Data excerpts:
++++++++++

(** * email-provider-loops: webhook verification, webhook ingestion and the
      Contact / ContactGroupMembership reconcilers.

    A shallow embedding of the Go sources

      - internal/webhook/http.go            (verifyWebhook, field indexes)
      - internal/webhook (handler)          (NewLoopsContactGroupMembershipWebhookV1)
      - internal/controller (contact)       (LoopsContactController, its finalizer)
      - internal/contactgroupmembership_controller.go
      - internal/util/status.go             (PatchStatusIfChanged)
      - pkg/loops                           (Error, IsBadRequest, IsNotFound)

    Go [string] and [[]byte] are both byte sequences and are modelled by
    [string] (a list of 8-bit [ascii]).  The Go standard library and the
    Kubernetes client libraries the code calls are modelled by their documented
    behaviour, each in a module named after the Go package. *)

From Stdlib Require Import NArith ZArith String Ascii List Bool Lia DecimalString.
Import ListNotations.

Local Open Scope string_scope.
Local Open Scope list_scope.

(* ------------------------------------------------------------------------- *)
(** ** Package [strings] *)

Module strings.

(** [strings.HasPrefix(s, prefix)]. *)
Fixpoint HasPrefix (s p : string) : bool :=
  match p with
  | EmptyString => true
  | String c p' =>
      match s with
      | EmptyString => false
      | String d s' => Ascii.eqb d c && HasPrefix s' p'
      end
  end.

(** [strings.Contains(s, substr)]: [substr] occurs somewhere in [s]. *)
Fixpoint Contains (s sub : string) : bool :=
  HasPrefix s sub ||
  match s with
  | EmptyString => false
  | String _ s' => Contains s' sub
  end.

(** [strings.HasSuffix(s, suffix)]. *)
Fixpoint HasSuffix (s suf : string) : bool :=
  String.eqb s suf ||
  match s with
  | EmptyString => false
  | String _ s' => HasSuffix s' suf
  end.

(** [strings.Split(s, sep)] for a one-byte separator, the only way the
    sources call it: every occurrence of [sep] cuts, so the result has one
    more element than there are separators (and [Split "" sep = [""]]). *)
Fixpoint Split (s : string) (sep : ascii) : list string :=
  match s with
  | EmptyString => [EmptyString]
  | String c s' =>
      if Ascii.eqb c sep then EmptyString :: Split s' sep
      else match Split s' sep with
           | [] => [String c EmptyString]
           | w :: ws => String c w :: ws
           end
  end.

(** Membership of a byte in a string. *)
Fixpoint mem (c : ascii) (s : string) : bool :=
  match s with
  | EmptyString => false
  | String d s' => Ascii.eqb d c || mem c s'
  end.

End strings.

(* ------------------------------------------------------------------------- *)
(** ** Package [crypto/sha256] (FIPS 180-4) *)

Module sha256.
Local Open Scope N_scope.

Definition mask32 : N := 0xFFFFFFFF.
Definition add32 (x y : N) : N := N.land (x + y) mask32.
Definition rotr (n x : N) : N :=
  N.lor (N.shiftr x n) (N.land (N.shiftl x (32 - n)) mask32).
Definition xor3 (x y z : N) : N := N.lxor (N.lxor x y) z.

Definition Ch (x y z : N) : N :=
  N.lxor (N.land x y) (N.land (N.lxor x mask32) z).
Definition Maj (x y z : N) : N :=
  xor3 (N.land x y) (N.land x z) (N.land y z).
Definition bsig0 (x : N) : N := xor3 (rotr 2 x) (rotr 13 x) (rotr 22 x).
Definition bsig1 (x : N) : N := xor3 (rotr 6 x) (rotr 11 x) (rotr 25 x).
Definition ssig0 (x : N) : N := xor3 (rotr 7 x) (rotr 18 x) (N.shiftr x 3).
Definition ssig1 (x : N) : N := xor3 (rotr 17 x) (rotr 19 x) (N.shiftr x 10).

(** The round constants are the first 32 bits of the fractional parts of the
    cube roots of the first 64 primes, the initial hash value those of the
    square roots of the first 8 primes; both are computed here. *)
Definition is_prime (n : N) : bool :=
  forallb (fun d => negb (n mod (N.of_nat d) =? 0))
          (seq 2 (N.to_nat n - 2)).

Definition primes64 : list N := Eval vm_compute in
  filter is_prime (map N.of_nat (seq 2 310)).

Fixpoint icbrt_aux (bits : nat) (n r : N) : N :=
  match bits with
  | O => r
  | S b =>
      let c := r + N.shiftl 1 (N.of_nat b) in
      icbrt_aux b n (if c * c * c <=? n then c else r)
  end.

Definition K : list N := Eval vm_compute in
  map (fun p => N.land (icbrt_aux 40 (N.shiftl p 96) 0) mask32) primes64.

Definition H0 : list N := Eval vm_compute in
  map (fun p => N.land (N.sqrt (N.shiftl p 64)) mask32) (firstn 8 primes64).

(** Message schedule: [rw] holds W[t-1], W[t-2], ... (most recent first). *)
Fixpoint extend (n : nat) (rw : list N) : list N :=
  match n with
  | O => rw
  | S n' =>
      let w := add32 (add32 (ssig1 (nth 1 rw 0)) (nth 6 rw 0))
                     (add32 (ssig0 (nth 14 rw 0)) (nth 15 rw 0)) in
      extend n' (w :: rw)
  end.

Definition schedule (block : list N) : list N := rev (extend 48 (rev block)).

Record digest := mkDigest {
  ha : N; hb : N; hc : N; hd : N; he : N; hf : N; hg : N; hh : N
}.

Definition round (s : digest) (kw : N * N) : digest :=
  let t1 := add32 (add32 (add32 (hh s) (bsig1 (he s)))
                         (add32 (Ch (he s) (hf s) (hg s)) (fst kw))) (snd kw) in
  let t2 := add32 (bsig0 (ha s)) (Maj (ha s) (hb s) (hc s)) in
  mkDigest (add32 t1 t2) (ha s) (hb s) (hc s) (add32 (hd s) t1) (he s) (hf s) (hg s).

Definition compress (s : digest) (block : list N) : digest :=
  let r := fold_left round (combine K (schedule block)) s in
  mkDigest (add32 (ha s) (ha r)) (add32 (hb s) (hb r))
           (add32 (hc s) (hc r)) (add32 (hd s) (hd r))
           (add32 (he s) (he r)) (add32 (hf s) (hf r))
           (add32 (hg s) (hg r)) (add32 (hh s) (hh r)).

(** Big-endian packing of bytes into 32-bit words. *)
Fixpoint words (bs : list N) : list N :=
  match bs with
  | b0 :: b1 :: b2 :: b3 :: rest =>
      (N.shiftl b0 24 + N.shiftl b1 16 + N.shiftl b2 8 + b3) :: words rest
  | _ => []
  end.

Fixpoint blocks (fuel : nat) (ws : list N) : list (list N) :=
  match fuel, ws with
  | S f, _ :: _ => firstn 16 ws :: blocks f (skipn 16 ws)
  | _, _ => []
  end.

Definition be_bytes (n : nat) (x : N) : list N :=
  map (fun i => N.land (N.shiftr x (8 * N.of_nat i)) 0xFF) (rev (seq 0 n)).

Definition pad (msg : list N) : list N :=
  let len := N.of_nat (length msg) in
  let zeros := N.to_nat ((119 - len mod 64) mod 64) in
  msg ++ [0x80] ++ repeat 0 zeros ++ be_bytes 8 (8 * len).

Definition initial : digest :=
  mkDigest (nth 0 H0 0) (nth 1 H0 0) (nth 2 H0 0) (nth 3 H0 0)
           (nth 4 H0 0) (nth 5 H0 0) (nth 6 H0 0) (nth 7 H0 0).

Definition bytes_of_string (s : string) : list N :=
  map N_of_ascii (list_ascii_of_string s).

Definition string_of_bytes (bs : list N) : string :=
  string_of_list_ascii (map ascii_of_N bs).

Definition word_string (w : N) : string := string_of_bytes (be_bytes 4 w).

(** [sha256.Sum256(data)], as a 32-byte string. *)
Definition Sum256 (data : string) : string :=
  let ws := words (pad (bytes_of_string data)) in
  let d := fold_left compress (blocks (length ws) ws) initial in
  word_string (ha d) ++ word_string (hb d) ++ word_string (hc d) ++
  word_string (hd d) ++ word_string (he d) ++ word_string (hf d) ++
  word_string (hg d) ++ word_string (hh d).

Definition BlockSize : nat := 64.

End sha256.

(* ------------------------------------------------------------------------- *)
(** ** Package [crypto/hmac] (RFC 2104), instantiated with SHA-256 *)

Module hmac.

Definition keyBlock (key : string) : list N :=
  let k := if Nat.ltb sha256.BlockSize (String.length key)
           then sha256.Sum256 key else key in
  let kb := sha256.bytes_of_string k in
  kb ++ repeat 0%N (sha256.BlockSize - List.length kb).

Definition xorPad (c : N) (key : string) : string :=
  sha256.string_of_bytes (map (N.lxor c) (keyBlock key)).

(** [h := hmac.New(sha256.New, key); h.Write(msg); h.Sum(nil)]. *)
Definition SumSHA256 (key msg : string) : string :=
  sha256.Sum256 (xorPad 0x5c key ++ sha256.Sum256 (xorPad 0x36 key ++ msg)).

End hmac.

(* ------------------------------------------------------------------------- *)
(** ** Package [encoding/base64], [StdEncoding] (RFC 4648, padded) *)

Module base64.
Local Open Scope N_scope.

Definition encodeStd : string :=
  "ABCDEFGHIJKLMNOPQRSTUVWXYZabcdefghijklmnopqrstuvwxyz0123456789+/".

Definition StdPadding : ascii := "="%char.

(** [enc.encode[v]] for a 6-bit [v]. *)
Definition encode (v : N) : ascii :=
  match String.get (N.to_nat v) encodeStd with
  | Some c => c
  | None => "A"%char
  end.

Definition sextet (val shift : N) : ascii :=
  encode (N.land (N.shiftr val shift) 0x3F).

Definition pack (a b c : N) : N :=
  N.lor (N.lor (N.shiftl a 16) (N.shiftl b 8)) c.

(** [StdEncoding.EncodeToString(src)]: three bytes give four characters; a
    remainder of one or two bytes gives two or three characters and padding. *)
Fixpoint EncodeToString (src : string) : string :=
  match src with
  | EmptyString => EmptyString
  | String a EmptyString =>
      let val := pack (N_of_ascii a) 0 0 in
      String (sextet val 18) (String (sextet val 12)
        (String StdPadding (String StdPadding EmptyString)))
  | String a (String b EmptyString) =>
      let val := pack (N_of_ascii a) (N_of_ascii b) 0 in
      String (sextet val 18) (String (sextet val 12) (String (sextet val 6)
        (String StdPadding EmptyString)))
  | String a (String b (String c rest)) =>
      let val := pack (N_of_ascii a) (N_of_ascii b) (N_of_ascii c) in
      String (sextet val 18) (String (sextet val 12) (String (sextet val 6)
        (String (sextet val 0) (EncodeToString rest))))
  end.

++++++++++

(EXERCISE DETAILS):
One stretch of the lines above is wanted, from the line that contains "(** ** Package [crypto/sha256]" through the line that contains "Definition K : list N := Eval vm_compute in". Output it exactly.

(EXERCISE OUTPUT):
(** ** Package [crypto/sha256] (FIPS 180-4) *)

Module sha256.
Local Open Scope N_scope.

Definition mask32 : N := 0xFFFFFFFF.
Definition add32 (x y : N) : N := N.land (x + y) mask32.
Definition rotr (n x : N) : N :=
  N.lor (N.shiftr x n) (N.land (N.shiftl x (32 - n)) mask32).
Definition xor3 (x y z : N) : N := N.lxor (N.lxor x y) z.

Definition Ch (x y z : N) : N :=
  N.lxor (N.land x y) (N.land (N.lxor x mask32) z).
Definition Maj (x y z : N) : N :=
  xor3 (N.land x y) (N.land x z) (N.land y z).
Definition bsig0 (x : N) : N := xor3 (rotr 2 x) (rotr 13 x) (rotr 22 x).
Definition bsig1 (x : N) : N := xor3 (rotr 6 x) (rotr 11 x) (rotr 25 x).
Definition ssig0 (x : N) : N := xor3 (rotr 7 x) (rotr 18 x) (N.shiftr x 3).
Definition ssig1 (x : N) : N := xor3 (rotr 17 x) (rotr 19 x) (N.shiftr x 10).

(** The round constants are the first 32 bits of the fractional parts of the
    cube roots of the first 64 primes, the initial hash value those of the
    square roots of the first 8 primes; both are computed here. *)
Definition is_prime (n : N) : bool :=
  forallb (fun d => negb (n mod (N.of_nat d) =? 0))
          (seq 2 (N.to_nat n - 2)).

Definition primes64 : list N := Eval vm_compute in
  filter is_prime (map N.of_nat (seq 2 310)).

Fixpoint icbrt_aux (bits : nat) (n r : N) : N :=
  match bits with
  | O => r
  | S b =>
      let c := r + N.shiftl 1 (N.of_nat b) in
      icbrt_aux b n (if c * c * c <=? n then c else r)
  end.

Definition K : list N := Eval vm_compute in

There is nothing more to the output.